Avril 1424 - Tavernes de Dahlia

Je me bourre de la gueule, encore une fois. Le goût amer de l'alcool brûle ma gorge, laissant une chaleur passagère qui contraste avec le froid intérieur qui me ronge. Si je devais recommander une seule activité pour échapper à la misère, ce serait bien de se saouler. Chaque gorgée est un pas de plus vers l'oubli, un refuge temporaire dans une brume d'ivresse. C'est devenu une seconde nature chez moi, un rituel quotidien que je répète sans réfléchir. Parfois, je bois pour oublier mes problèmes, pour étouffer les voix dans ma tête qui me rappellent sans cesse mes échecs. Mais l'oubli est toujours éphémère, comme un rêve qui s'évapore à l'aube. Les soucis reviennent en force le lendemain, plus lourds, plus sombres et accompagnés pour mon plus grand malheur d'une gueule de bois qui tambourine à l'intérieur de mon crâne.

Aujourd'hui ne fais pas exception. Je me sens engourdi, vidé de toute volonté, traînant mes pieds jusqu'à la Taverne dans laquelle j'ai pris l'habitude de noyer mon désespoir. Le bois des chaises craque sous mon poids lorsque je m'y installe, l'odeur familière du lieu – mélange de bière, de sueur et de tabac – m'enveloppe comme une vieille couverture usée. À peine ai-je eu le temps de poser mes fesses sur une chaise que le barman m'apporte ma boisson. Un clin d'œil complice de ma part lui suffit. Il sait que je viens souvent ici. Il connaît mes habitudes, peut-être même mes pensées, mais il se garde bien de poser des questions. Après tout, il n'est là que pour remplir mon verre, pour l'instant.

Je porte le gobelet à mes lèvres, tentant de faire le vide dans ma tête, mais les souvenirs et les regrets s'accrochent à moi comme une vieille douleur lancinante. Je suis tellement perdu dans mes pensées que je n'entends pas les pas lourds d'un groupe d'hommes qui entrent dans la Taverne. Ce n'est que lorsque leur présence devient oppressante, étouffante, que je réalise le problème. Ils se sont arrêtés au milieu de la pièce, leur silence contraste avec l'agitation habituelle du lieu. Leurs grandes capes noires flottent autour d'eux, comme des ombres vivantes. Leurs visages sont à peine visibles sous leurs capuches, mais un détail ne m'échappe pas : leurs oreilles pointues trahissent leur identité. Ce ne sont pas des hommes ordinaires, ni même des fées... ce sont des elfes noirs !
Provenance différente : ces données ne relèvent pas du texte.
(* ===== verification/Ends.v ===== *)
(** * One end of a connection over a network that loses, repeats and reorders

    What a node that has other peers too, and of whose datagrams any may arrive
    never or any number of times, makes of one connection: its session, what it
    has said to the peer and the messages from it that wait, through every
    operation of the node, before, during and after the handshake. *)

From S2P Require Import Prelude Prog Packet Kcp Addr Errors Config World Session Transport.
From S2P Require Import Blind Incoming Effects Toy Invariant Tasks Isolation.
From S2P Require Import SessionSpec IncomingSpec TransportSpec Update UpdateSpec.
From S2P Require Import Endpoint Stream.
Open Scope prog_scope.

(** ** One end *)

Section End.
Context {K : KcpLib} {L : @KcpLaws K} {Str : KcpStream} {os : Os} {OL : OsLaws os}.
Context (self : KcpPeer) (writes_ok : writes_frames os).

(** What was sent to the peer after the first [n] datagrams of the node. *)
Definition said (n : nat) (peer : SocketAddr) (w : World) : list bytes :=
  dg_bytes <$> filter (λ d, canonicalize d.(dg_to) = canonicalize peer) (drop n w.(sent)).

(** The messages from the peer that wait to be received. *)
Definition inbox (peer : SocketAddr) (w : World) : list DataMessage :=
  filter (λ m, canonicalize m.(dm_peer) = canonicalize peer) w.(pending).

(** The datagrams of a connection: its handshake, under its id, and frames. *)
Definition genuine (conv : Z) (fs : list bytes) (dg : bytes) : Prop :=
  dg = encode_control Syn conv ∨ dg = encode_control SynAck conv ∨
  ∃ f, f ∈ fs ∧ dg = encode_kcp_data f.

(** One end of the connection: its session, what it has said and the messages
    in its queue. *)
Definition one_end (n : nat) (w : World) (peer : SocketAddr) (st : SessionState) (conv : Z)
    (k : kcp_t) (fs msgs : list bytes) : Prop :=
  endpoint w peer st conv k ∧ kcp_ready k = [] ∧ (st = SynSent → fs = []) ∧
  Forall (genuine conv fs) (said n peer w) ∧
  inbox peer w = MkDataMessage peer <$> msgs ∧ w.(cancelled) = false ∧
  (n ≤ length w.(sent))%nat ∧ well_filed w.

Lemma genuine_more conv fs fs' dg : genuine conv fs dg → genuine conv (fs ++ fs') dg.
Proof.
  intros [H|[H|(f & Hf & H)]]; [by left|by right; left|right; right].
  exists f. split; [|done]. apply elem_of_app. by left.
Qed.

Lemma genuine_frames conv fs : Forall (genuine conv fs) (encode_kcp_data <$> fs).
Proof.
  apply Forall_forall. intros dg (f & -> & Hf)%list_elem_of_fmap. right; right. by exists f.
Qed.

Lemma genuine_app conv fs fs' dgs :
  Forall (genuine conv fs) dgs → Forall (genuine conv (fs ++ fs')) (dgs ++ (encode_kcp_data <$> fs')).
Proof.
  intros H. apply Forall_app. split.
  - eapply Forall_impl; [exact H|]. intros. by apply genuine_more.
  - apply Forall_forall. intros dg (f & -> & Hf)%list_elem_of_fmap. right; right.
    exists f. split; [|done]. apply elem_of_app. by right.
Qed.

(** What an action about the peer sends, it sends to the peer. *)
Lemma said_touches n peer w w' :
  (n ≤ length w.(sent))%nat → touches (canonicalize peer) w w' →
  said n peer w' = said n peer w ++ sent_since w w' ∧ (n ≤ length w'.(sent))%nat.
Proof.
  intros Hn (_ & _ & _ & (ds & Hs & Hds) & _). rewrite (sent_since_app w w' ds Hs).
  unfold said. rewrite Hs, length_app, drop_app_le, filter_app, fmap_app by done.
  split; [|lia]. do 2 f_equal. clear Hs. induction Hds as [|d ds Hd Hds IH]; [done|].
  rewrite filter_cons_True by done. by f_equal.
Qed.

Lemma receive_touches peer dg w :
  well_filed w → let w' := receive self peer [dg] w in
  well_filed w' ∧ touches (canonicalize peer) w w'.
Proof.
  intros Hw. cbv zeta. rewrite receive_one. destruct (within_run _ _ _ w Hw
    (within_incoming (canonicalize peer) dg peer self.(kp_incarnation) self.(kp_config) w eq_refl))
    as (? & ? & _). by split.
Qed.

(** What was said may always be delivered. *)
Lemma said_grows n peer w w' ds dg :
  w'.(sent) = w.(sent) ++ ds → (n ≤ length w.(sent))%nat → dg ∈ said n peer w → dg ∈ said n peer w'.
Proof.
  intros Hs Hn Hdg. unfold said. rewrite Hs, drop_app_le, filter_app, fmap_app by done.
  apply elem_of_app. by left.
Qed.

(** Actions away from the peer change nothing at this end. *)
Lemma one_end_away n w w' peer st conv k fs msgs :
  one_end n w peer st conv k fs msgs → away (canonicalize peer) w w' → well_filed w' →
  one_end n w' peer st conv k fs msgs.
Proof.
  intros ((s & σ & Hs & Hσ & Hc & Hp & Hop & Hst & Hcv & Hk) & Hr & Hfs & Hsaid & Hin & Hcan & Hn & _)
    (Hs' & Hh & Hpend & (ds & Hsent & Hds) & _ & Hcan') Hw'.
  split_and!; [|done|done| | |congruence| |done].
  - exists s, σ. rewrite Hs'. split_and!; try done. apply Hh; [done|by rewrite Hp].
  - assert (said n peer w' = said n peer w) as ->; [|done].
    unfold said. rewrite Hsent, drop_app_le, filter_app, fmap_app by done.
    rewrite <- (app_nil_r (dg_bytes <$> _)) at 2. f_equal. clear Hsent.
    induction Hds as [|d ds Hd Hds IH]; [done|]. by rewrite filter_cons_False.
  - unfold inbox. by rewrite Hpend.
  - rewrite Hsent, length_app. lia.
Qed.

(** An action of this end about the peer: what it sends must be genuine. *)
Lemma one_end_step n w w' peer st st' conv k k' fs fs' msgs msgs' :
  one_end n w peer st conv k fs msgs →
  touches (canonicalize peer) w w' → well_filed w' →
  endpoint w' peer st' conv k' → kcp_ready k' = [] → (st' = SynSent → fs ++ fs' = []) →
  Forall (genuine conv (fs ++ fs')) (sent_since w w') →
  w'.(pending) = w.(pending) ++ (MkDataMessage peer <$> msgs') →
  one_end n w' peer st' conv k' (fs ++ fs') (msgs ++ msgs').
Proof.
  intros (_ & _ & _ & Hsaid & Hin & Hcan & Hn & _) HG Hw' He Hr Hfs Hnew Hp.
  destruct (said_touches n peer w w' Hn HG) as [Hs Hn'].
  split_and!; [done|done|done| | | |done|done].
  - rewrite Hs. apply Forall_app. split; [|done].
    eapply Forall_impl; [exact Hsaid|]. intros. by apply genuine_more.
  - unfold inbox. rewrite Hp, filter_app, fmap_app. f_equal; [exact Hin|].
    clear. induction msgs' as [|m l IH]; [done|]. rewrite fmap_cons, filter_cons_True by done.
    by f_equal.
  - destruct HG as (_ & _ & _ & _ & _ & _ & ->). done.
Qed.

(** A message received is taken from the head of the queue. *)
Lemma recv_takes polls m w w' :
  w.(cancelled) = false → run (KcpPeer.recv (S polls)) w = (Some (Ok m), w') →
  w.(pending) = m :: w'.(pending) ∧ w' = set_pending w'.(pending) w.
Proof.
  intros Hc Hrun. pose proof (recv_conserves_run (S polls) w) as Hcons.
  rewrite Hrun in Hcons. cbn [fst snd] in Hcons. split; [done|].
  rewrite recv_poll, Hc, Hcons in Hrun. by injection Hrun as <-.
Qed.

Lemma pending_same (w w' : World) peer :
  w'.(pending) = w.(pending) → w'.(pending) = w.(pending) ++ (MkDataMessage peer <$> []).
Proof. intros ->. by rewrite app_nil_r. Qed.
Ils ne devraient pas être là. Ils ne sont jamais là. Leurs mains, salies par l'usage excessif de la magie, racontent des histoires de destruction et de ténèbres. La Taverne, habituellement bruyante et animée, se fige dans un silence lourd, presque palpable. Les murmures cessent, les regards se détournent, personne n'ose bouger. La foule commence à s'agiter, la peur se répand comme une traînée de poudre à mesure que les elfes noirs se montrent plus menaçants. Trois d'entre eux se placent devant les portes, verrouillant chaque sortie. Aucun d'entre nous ne peut s'échapper. On est piégé, comme des rats, dans un piège.

Mon cœur bat la chamade. Je cherche désespérément une issue, mes yeux fouillent la pièce à la recherche d'une échappatoire. C'est alors que je remarque une jeune femme, à la silhouette fine et déterminée, qui s'éclipse discrètement par un passage secret. MON passage secret ! Comment diable a-t-elle pu le trouver ? Pour qui se prend-elle ?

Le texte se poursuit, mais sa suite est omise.